Mr Beck said: “The exchange rate has a bigger effect on UK inflation than it does in the eurozone, as imports are a bigger share of the economy."
American and German inflation stands at 8.5pc, while Italy's rate is 8.4pc, with Canada on 7.6pc, France on 6.8pc, and Japan on 2.4pc.
The latest jump in UK inflation was driven by a fresh increase in food and drink prices, which are 12.7pc higher than a year before. Shoppers are paying an average of 28pc more for milk, and 24pc for pasta.
Filling up the car cost 43pc more than it did a year ago, with the average litre of petrol selling for £1.91 in July.
The sharply higher price rises are likely to force the Bank of England to raise interest rates even more quickly to stamp out inflation, despite a looming recession.
Prices are rising significantly faster than earnings, meaning households are becoming worse off in real terms.
Figures released on Tuesday show that real terms pay was 4.1pc lower in the three months to June than in the same period of 2021.
The Bank has warned inflation is likely to peak at 13pc later this year following another increase in the Ofgem energy price cap.
The Resolution Foundation think tank said the new PM would need to take action over soaring costs.
James Smith, its research director, said: “It will take many months, and much more living standards pain, before inflation starts to ease. So, the number one priority for the next Prime Minister will be to offer significant support to help millions of families through a brutal winter and beyond."
Meanwhile, rail passengers facing fresh strike action on Thursday face the sharpest fare hikes ever after retail price inflation surged to a new 41-year record.
The Government has insisted it will intervene after the 12-month change in the retail price index – an outmoded measure used to determine the annual increase in ticket prices – hit 12.3pc, the fastest since 1981.
Fares typically increase each year on the basis of July's RPI inflation plus 1pc, but the Department for Transport (DfT) has said it will take “decisive action” to shield commuters.
Whitehall sources insisted on Wednesday night that a double-digit increase would be avoided, but said the decision would be left to the next PM.
DfT declined to comment on what measure is now being considered.
Any increase is likely to shatter the previous record rise of 5.9pc in 2009, piling more pressure on families already being squeezed by the worst inflation in a generation. Rail fares have been regulated since privatisation in 1993.
Based on the current system and figures released by the Office for National Statistics on Wednesday, this would increase the cost of an annual season ticket from Brighton to London by over £600 to £5,075.
The Campaign for Better Transport charity said ministers had to respond to the “mega” RPI rise.
Paul Tuohy, its chief executive, said: “Even a minus RPI rail fare rise next year will hit passengers hard and could mean people stay away from the trains altogether.

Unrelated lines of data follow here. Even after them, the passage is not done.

(** * NoProb: the saturation model, its gradient, the objective, the outer
      search over (dt, cvert) and the asymptote finder of [NoProb.py].

    Numbers.  The program computes with numpy [float64].  The closed-form
    statements about the model (its value, its partial derivatives) are
    statements of real analysis, so the model is embedded over [R]: every
    arithmetic operation of the source is the corresponding real operation,
    in the order the source writes it.  Where rounding decides a statement,
    the expression is embedded a second time in IEEE binary64, on the
    kernel's floats: the logistic gate, whose range in [float64] is not its
    range over the reals (module [Float64]).  The comparisons on losses in
    the outer search are sensitive to NaN and to the infinities, so losses
    are embedded as [np_float], the reals extended with the IEEE special
    values and their comparison rules.

    Containers.  [aux_parameters] is a Python dict with string keys: a
    [gmap string R]; a missing key is a [KeyError].  [parameters] is indexed by
    position: a [list R]; an index out of range is an [IndexError].  Both
    errors are the [None] of the option monad. *)

From Stdlib Require Import Reals Lra Lia List ZArith Ascii Floats.
From stdpp Require Import base option list gmap strings fin_maps.

Open Scope R_scope.

(** ** The model (NoProb.py, lines 36-108) *)

Module Model.

(** [mod_maxwell]: the relaxation term. *)
Definition mod_maxwell (time : R) (parameters : list R)
    (aux_parameters : gmap string R) : option R :=
  K1 ← parameters !! 0%nat;
  N0 ← parameters !! 1%nat;
  N1 ← parameters !! 2%nat;
  N2 ← parameters !! 3%nat;
  dt ← aux_parameters !! "dt";
  let T := N0 / K1 in
  C3 ← aux_parameters !! "c3";
  Cvert ← aux_parameters !! "cvert";
  r ← aux_parameters !! "r";
  let adjusted_t := time - dt in
  Some (-1 * ((1 / K1) * (1 - exp (-1 * adjusted_t / T)) + adjusted_t / N1)).

(** [s_curve]: the logistic gate. *)
Definition s_curve (time : R) (parameters : list R)
    (aux_parameters : gmap string R) : option R :=
  dt ← aux_parameters !! "dt";
  C3 ← aux_parameters !! "c3";
  Cvert ← aux_parameters !! "cvert";
  r ← aux_parameters !! "r";
  Some (1 / (1 + C3 * exp ((- time + dt) * r))).

(** [steady]: the linear drift. *)
Definition steady (time : R) (parameters : list R)
    (aux_parameters : gmap string R) : option R :=
  N2 ← parameters !! 3%nat;
  dt ← aux_parameters !! "dt";
  C3 ← aux_parameters !! "c3";
  Cvert ← aux_parameters !! "cvert";
  r ← aux_parameters !! "r";
  Some ((time - dt) / N2 + Cvert).

(** [saturation_function]: relaxation times gate plus drift. *)
Definition saturation_function (time : R) (parameters : list R)
    (aux_parameters : gmap string R) : option R :=
  m ← mod_maxwell time parameters aux_parameters;
  s ← s_curve time parameters aux_parameters;
  d ← steady time parameters aux_parameters;
  Some (m * s + d).

(** [get_saturation_gradient]: the four components, in the order of the
    docstring (df_dK1, df_dN0, df_dN1, df_dN2). *)
Definition get_saturation_gradient (t : R) (parameters : list R)
    (aux_parameters : gmap string R) : option (list R) :=
  K1 ← parameters !! 0%nat;
  N0 ← parameters !! 1%nat;
  N1 ← parameters !! 2%nat;
  N2 ← parameters !! 3%nat;
  dt ← aux_parameters !! "dt";
  let T := N0 / K1 in
  C3 ← aux_parameters !! "c3";
  Cvert ← aux_parameters !! "cvert";
  r ← aux_parameters !! "r";
  let df_dk1 :=
    (-1 / (C3 * exp (r * (dt - t))))
    * ((((dt - t) * exp ((- K1 * (dt - t)) / N1)) / (K1 * N1))
       - (1 - exp ((- K1 * (dt - t)) / N1)) / K1 ^ 2) in
  let df_dN0 :=
    - (dt - t) * exp ((K1 * (dt - t)) / N0)
    / ((N0 ^ 2) * (C3 * exp (r * (dt - t)) + 1)) in
  let df_dN1 := (t - dt) / ((N1 ^ 2) * (C3 * exp (r * (dt - t)) + 1)) in
  let df_dN2 := (dt - t) / (N2 ^ 2) in
  Some [df_dk1; df_dN0; df_dN1; df_dN2].

End Model.

(** ** The logistic gate in float64 (NoProb.py, lines 77-84) *)

Module Float64.


(** [1/(1+C3*np.exp(...))] in binary64, from the value [e] that [np.exp]
    returned for the argument above.  [np.exp] is library code: its result
    is taken as given. *)
Definition s_curve (C3 e : float) : float :=
  (1 / (1 + C3 * e))%float.


End Float64.

(** ** The formula of the specification, written from its words *)

Module SpecFormula.

Definition relaxation (K1 N0 N1 dt t : R) : R :=
  - ((1 / K1) * (1 - exp (- (t - dt) / (N0 / K1))) + (t - dt) / N1).

Definition gate (c3 r dt t : R) : R :=
  1 / (1 + c3 * exp (- r * (t - dt))).

Definition drift (N2 dt cvert t : R) : R :=
  (t - dt) / N2 + cvert.

Definition value (K1 N0 N1 N2 dt c3 cvert r t : R) : R :=
  relaxation K1 N0 N1 dt t * gate c3 r dt t + drift N2 dt cvert t.

End SpecFormula.

(** The value of the model as a real number, where it is defined. *)
Definition model_value (t : R) (parameters : list R)
    (aux_parameters : gmap string R) : R :=
  default 0 (Model.saturation_function t parameters aux_parameters).

(** Component [k] of the gradient of the model at time [t], as a real
    number. *)
Definition gradient_component (k : nat) (t : R) (parameters : list R)
    (aux_parameters : gmap string R) : R :=
  nth k (default [] (Model.get_saturation_gradient t parameters
                       aux_parameters)) 0.

(** The auxiliary assignment the model reads: the four keys it looks up. *)
Definition aux_has (aux : gmap string R) (dt c3 cvert r : R) : Prop :=
  aux !! "dt" = Some dt ∧ aux !! "c3" = Some c3 ∧
  aux !! "cvert" = Some cvert ∧ aux !! "r" = Some r.

Definition mk_aux (dt c3 cvert r : R) : gmap string R :=
  <["dt" := dt]> (<["c3" := c3]> (<["cvert" := cvert]> (<["r" := r]> ∅))).


(** ** numpy arrays of reals (one dimension) *)

Module Numpy.

(** Elementwise binary operation with numpy's broadcasting rule for
    one-dimensional arrays: equal lengths, or one operand of length 1;
    any other pair of shapes is a [ValueError]. *)
Definition np_binop (f : R → R → R) (a b : list R) : option (list R) :=
  if decide (length a = length b) then Some (zip_with f a b)
  else match a, b with
       | [x], _ => Some (f x <$> b)
       | _, [y] => Some ((λ x, f x y) <$> a)
       | _, _ => None
       end.

Definition np_add := np_binop Rplus.
Definition np_sub := np_binop Rminus.
Definition np_mul := np_binop Rmult.

(** scalar * array *)
Definition np_scale (c : R) (a : list R) : list R := Rmult c <$> a.

(** array ** n *)
Definition np_pow (a : list R) (n : nat) : list R := (λ x, x ^ n) <$> a.

Definition np_sum (a : list R) : R := foldr Rplus 0 a.

(** A scalar function of the time applied to an array of times.  numpy
    evaluates the body once on the whole array: the dictionary and index
    lookups happen whatever the length of the array, then the arithmetic runs
    elementwise. *)
Definition over_times {A} (f : R → option A) (times : list R)
    : option (list A) :=
  _ ← f 0; mapM f times.

End Numpy.

(** ** The objective and its gradient (NoProb.py, lines 112-140) *)

Module Objective.
Import Model Numpy.

Definition saturation_function_arr (X : list R) (parameters : list R)
    (aux_parameters : gmap string R) : option (list R) :=
  over_times (λ t, saturation_function t parameters aux_parameters) X.

(** [np.array([df_dk1, df_dN0, df_dN1, df_dN2])] on an array of times: four
    rows, one per parameter, each as long as the array of times. *)
Definition get_saturation_gradient_arr (X : list R) (parameters : list R)
    (aux_parameters : gmap string R) : option (list (list R)) :=
  gs ← over_times (λ t, get_saturation_gradient t parameters aux_parameters) X;
  Some ((λ i : nat, (λ g : list R, nth i g 0) <$> (gs : list (list R)))
        <$> [0; 1; 2; 3]%nat).

Definition get_obj_function (X Y : list R) (aux_parameters : gmap string R)
    : list R → option R :=
  λ parameters,
    m ← saturation_function_arr X parameters aux_parameters;
    d ← np_sub Y m;
    Some (np_sum (np_pow d 2)).

(** One entry of [obj_grad]: the body of the loop of [get_gradient]. *)
Definition obj_grad_entry (X Y : list R) (parameters : list R)
    (aux_parameters : gmap string R) (grad : list (list R)) (i : nat)
    : option R :=
  row ← grad !! i;
  a ← np_mul (np_scale (-2) Y) row;
  m ← saturation_function_arr X parameters aux_parameters;
  b ← np_mul (np_scale 2 m) row;
  c ← np_add a b;
  Some (np_sum c).

Definition get_gradient (X Y : list R) (parameters : list R)
    (aux_parameters : gmap string R) : option (list R) :=
  grad ← get_saturation_gradient_arr X parameters aux_parameters;
  mapM (obj_grad_entry X Y parameters aux_parameters grad)
       (seq 0 (length parameters)).

Definition get_gradient_function (X Y : list R)
    (aux_parameters : gmap string R) : list R → option (list R) :=
  λ parameters, get_gradient X Y parameters aux_parameters.

End Objective.

(** The objective and its gradient in the words of the specification: sums
    over the sample index. *)
Module SpecObjective.

Fixpoint sum_upto (n : nat) (f : nat → R) : R :=
  match n with
  | O => 0
  | S k => sum_upto k f + f k
  end.

Definition residual_sum (M : R → R) (X Y : list R) : R :=
  sum_upto (length X) (λ i, (nth i Y 0 - M (nth i X 0)) ^ 2).

Definition gradient_sum (M dM : R → R) (X Y : list R) : R :=
  sum_upto (length X)
    (λ i, -2 * nth i Y 0 * dM (nth i X 0)
          + 2 * M (nth i X 0) * dM (nth i X 0)).

End SpecObjective.

(** ** Outcomes of a procedure: a returned value, [sys.exit(code)], or an
    uncaught exception (KeyError, IndexError, NameError, ValueError,
    EOFError). *)

Inductive outcome (A : Type) : Type :=
  | Returns (a : A)
  | SysExit (code : nat)
  | Uncaught.
Arguments Returns {A} a.
Arguments SysExit {A} code.
Arguments Uncaught {A}.

Global Instance outcome_ret : MRet outcome := λ A, Returns.
Global Instance outcome_bind : MBind outcome := λ A B f m,
  match m with
  | Returns a => f a
  | SysExit c => SysExit c
  | Uncaught => Uncaught
  end.

Definition of_option {A} (o : option A) : outcome A :=
  match o with
  | Some a => Returns a
  | None => Uncaught
  end.

(** ** The asymptote finder (NoProb.py, lines 249-271) *)

Module Asymptote.
Import Model.

(** The loop [for i in range(1, 100)], on the indices still to try. *)
Fixpoint asymtote_loop (parameters : list R) (aux_parameters : gmap string R)
    (dt ddB_dt : R) (indices : list nat) : outcome R :=
  match indices with
  | [] => SysExit 1
  | i :: rest =>
    a ← of_option (saturation_function (dt * INR i) parameters aux_parameters);
    b ← of_option
          (saturation_function (dt * INR i - 1) parameters aux_parameters);
    let dB_asym_guess_1 := a - b in
    c ← of_option
          (saturation_function (dt * INR i + 1) parameters aux_parameters);
    d ← of_option (saturation_function (dt * INR i) parameters aux_parameters);
    let dB_asym_guess_2 := c - d in
    let ddB_asym_guess := dB_asym_guess_1 - dB_asym_guess_2 in
    if Rgt_dec (ddB_dt * 0.01) (Rabs ddB_asym_guess) then
      if Rlt_dec dB_asym_guess_2 0 then
        of_option (saturation_function (dt * INR i) parameters aux_parameters)
      else
        v ← of_option
              (saturation_function (dt * INR i) parameters aux_parameters);
        Returns (v - dt * INR i * dB_asym_guess_2)
    else asymtote_loop parameters aux_parameters dt ddB_dt rest
  end.

Definition getAsymtote_Y (parameters : list R)
    (aux_parameters : gmap string R) : outcome R :=
  dt ← of_option (aux_parameters !! "dt");
  a ← of_option (saturation_function dt parameters aux_parameters);
  b ← of_option (saturation_function (dt - 1) parameters aux_parameters);
  c ← of_option (saturation_function (dt + 1) parameters aux_parameters);
  d ← of_option (saturation_function dt parameters aux_parameters);
  let ddB_dt := Rabs ((a - b) - (c - d)) in
  asymtote_loop parameters aux_parameters dt ddB_dt (seq 1 99).

End Asymptote.

(** The quantities of the asymptote search in the words of the
    specification, for a curve [f]. *)
Module SpecAsymptote.

Definition ref (f : R → R) (dt : R) : R :=
  Rabs ((f dt - f (dt - 1)) - (f (dt + 1) - f dt)).

Definition forward_slope (f : R → R) (dt : R) (i : nat) : R :=
  f (dt * INR i + 1) - f (dt * INR i).

Definition deltadelta (f : R → R) (dt : R) (i : nat) : R :=
  (f (dt * INR i) - f (dt * INR i - 1)) - forward_slope f dt i.

Definition accepted (f : R → R) (dt : R) (i : nat) : Prop :=
  0.01 * ref f dt > Rabs (deltadelta f dt i).

Definition answer (f : R → R) (dt : R) (i : nat) : R :=
  if Rlt_dec (forward_slope f dt i) 0 then f (dt * INR i)
  else f (dt * INR i) - dt * INR i * forward_slope f dt i.

End SpecAsymptote.

(** ** Losses: float64 values under comparison *)

Inductive np_float : Type :=
  | F_nan
  | F_pinf
  | F_ninf
  | F_fin (x : R).

(** [a < b] on floats: false whenever an operand is NaN. *)
Definition np_lt (a b : np_float) : bool :=
  match a, b with
  | F_nan, _ | _, F_nan => false
  | _, F_ninf => false
  | F_ninf, _ => true
  | F_pinf, _ => false
  | F_fin _, F_pinf => true
  | F_fin x, F_fin y => if Rlt_dec x y then true else false
  end.

(** [a == 0]. *)
Definition np_eq0 (a : np_float) : bool :=
  match a with
  | F_fin x => if Req_dec_T x 0 then true else false
  | _ => false
  end.

Definition is_finite (a : np_float) : bool :=
  match a with
  | F_fin _ => true
  | _ => false
  end.

Definition is_nan (a : np_float) : bool :=
  match a with
  | F_nan => true
  | _ => false
  end.
(** * TRM modernisation prototype: classification and risk core

    A shallow embedding of [config.py], [classification.py],
    [risk_assessment.py], of the cleaning and filtering of
    [data_processor.py] and of the loop over the methods of [app.py], and
    the properties of the classification and risk engine proved over it.

    Modelling conventions.
    - A Python [str] is a [string]; case mapping and whitespace are the ASCII
      ones ([str.lower], [str.strip] restricted to code points below 128,
      every other byte is left alone and is not white space).
    - A pandas cell of an object column is a [cell]: a missing value
      ([NaN]/[None], what [pd.isnull] answers [True] on) or a string. A
      missing value prints as [nan], as the [NaN] of a file that was read
      does.
    - A column has no dtype of its own. Writing text with [.at] into a
      column that holds missing values only stores the text, as pandas 2
      does by turning the column into an object column; pandas 3 raises
      [TypeError] there. The theorems on what a run writes are stated for
      the runs that return.
    - A Python exception is a value of [exn]; code that can raise returns a
      [result].
    - An insertion-ordered [dict] literal of [config.py] is an association
      list, in the order it is written. *)

From Stdlib Require Import ZArith Ascii String List Bool.
From Stdlib Require Import PrimFloat FloatOps Uint63 SpecFloat.
From stdpp Require Import gmap strings list fin_maps pretty.

Local Open Scope string_scope.
Local Open Scope list_scope.

(** ** Python strings *)

Module PyStr.

Definition is_upper (c : ascii) : bool :=
  (65 <=? nat_of_ascii c)%nat && (nat_of_ascii c <=? 90)%nat.

Definition lower_char (c : ascii) : ascii :=
  if is_upper c then ascii_of_nat (nat_of_ascii c + 32) else c.

(** [s.lower()] *)
Fixpoint lower (s : string) : string :=
  match s with
  | EmptyString => EmptyString
  | String c r => String (lower_char c) (lower r)
  end.

(** The characters [str.strip()] removes: TAB, LF, VT, FF, CR, the four
    separators FS, GS, RS, US, and the space. *)
Definition is_space (c : ascii) : bool :=
  let n := nat_of_ascii c in
  ((9 <=? n)%nat && (n <=? 13)%nat) || ((28 <=? n)%nat && (n <=? 32)%nat).

Fixpoint lstrip (s : string) : string :=
  match s with
  | EmptyString => EmptyString
  | String c r => if is_space c then lstrip r else s
  end.

Fixpoint rstrip (s : string) : string :=
  match s with
  | EmptyString => EmptyString
  | String c r =>
      match rstrip r with
      | EmptyString => if is_space c then EmptyString else String c EmptyString
      | r' => String c r'
      end
  end.

(** [s.strip()] *)
Definition strip (s : string) : string := rstrip (lstrip s).

(** [sub in s] *)
Fixpoint contains (sub s : string) : bool :=
  String.prefix sub s ||
  match s with
  | EmptyString => false
  | String _ r => contains sub r
  end.

(** [s.split(sep)] for a non-empty separator: scan left to right, cut at
    every occurrence of [sep] that does not overlap the previous one.
    [skip] counts the characters of a separator still to be passed over,
    [cur] is the piece being read. *)
Fixpoint split_from (sep s : string) (skip : nat) (cur : string) : list string :=
  match s with
  | EmptyString => [cur]
  | String c r =>
      match skip with
      | S k => split_from sep r k cur
      | O =>
          if String.prefix sep s
          then cur :: split_from sep r (String.length sep - 1) EmptyString
          else split_from sep r 0 (cur +:+ String c EmptyString)
      end
  end.

Definition split (sep s : string) : list string := split_from sep s 0 EmptyString.

(** [", ".join(l)] *)
Fixpoint join (sep : string) (l : list string) : string :=
  match l with
  | [] => EmptyString
  | [x] => x
  | x :: rest => x +:+ sep +:+ join sep rest
  end.

End PyStr.

(** ** Exceptions and results *)

Inductive exn : Type :=
  | KeyError
  | IndexError
  | ValueError
  | AttributeError
  | ZeroDivisionError
  | ReferenceError
  | ServiceError (detail : string).

Inductive result (A : Type) : Type :=
  | Ok (a : A)
  | Raise (e : exn).

Arguments Ok {A} a.
Arguments Raise {A} e.

Definition rbind {A B : Type} (r : result A) (k : A -> result B) : result B :=
  match r with
  | Ok a => k a
  | Raise e => Raise e
  end.

#[global] Instance result_ret : MRet result := fun A a => Ok a.
#[global] Instance result_bind : MBind result := fun A B k r => rbind r k.

(** ** Python values held in a table cell *)

Inductive cell : Type :=
  | Null
  | Str (s : string).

“The Government must go further and commit to a fare freeze for 2023 now so that commuters are not left with the uncertainty of where they’ll be able to afford to get to work next year.”
It comes amid a new wave of strikes, which have already caused chaos across Britain’s railways this summer.
Just one in five trains are expected to run on Thursday amid a walkout by members of the Rail, Maritime and Transport union.
A further walkout is scheduled to take place on Saturday, with disruption expected on Friday and Sunday as a result.
Data released earlier this week showed 2022 has been the worst year on record for train reliability, with nearly one in 25 services cancelled.
Ms Truss faced criticism on Wednesday after she was revealed to have said British workers needed “more graft” and did not have the “skill and application” of foreigners.
Labour said the comments, made in leaked audio acquired by the Guardian, were “offensive”. Mr Truss’s campaign said the comments lacked context.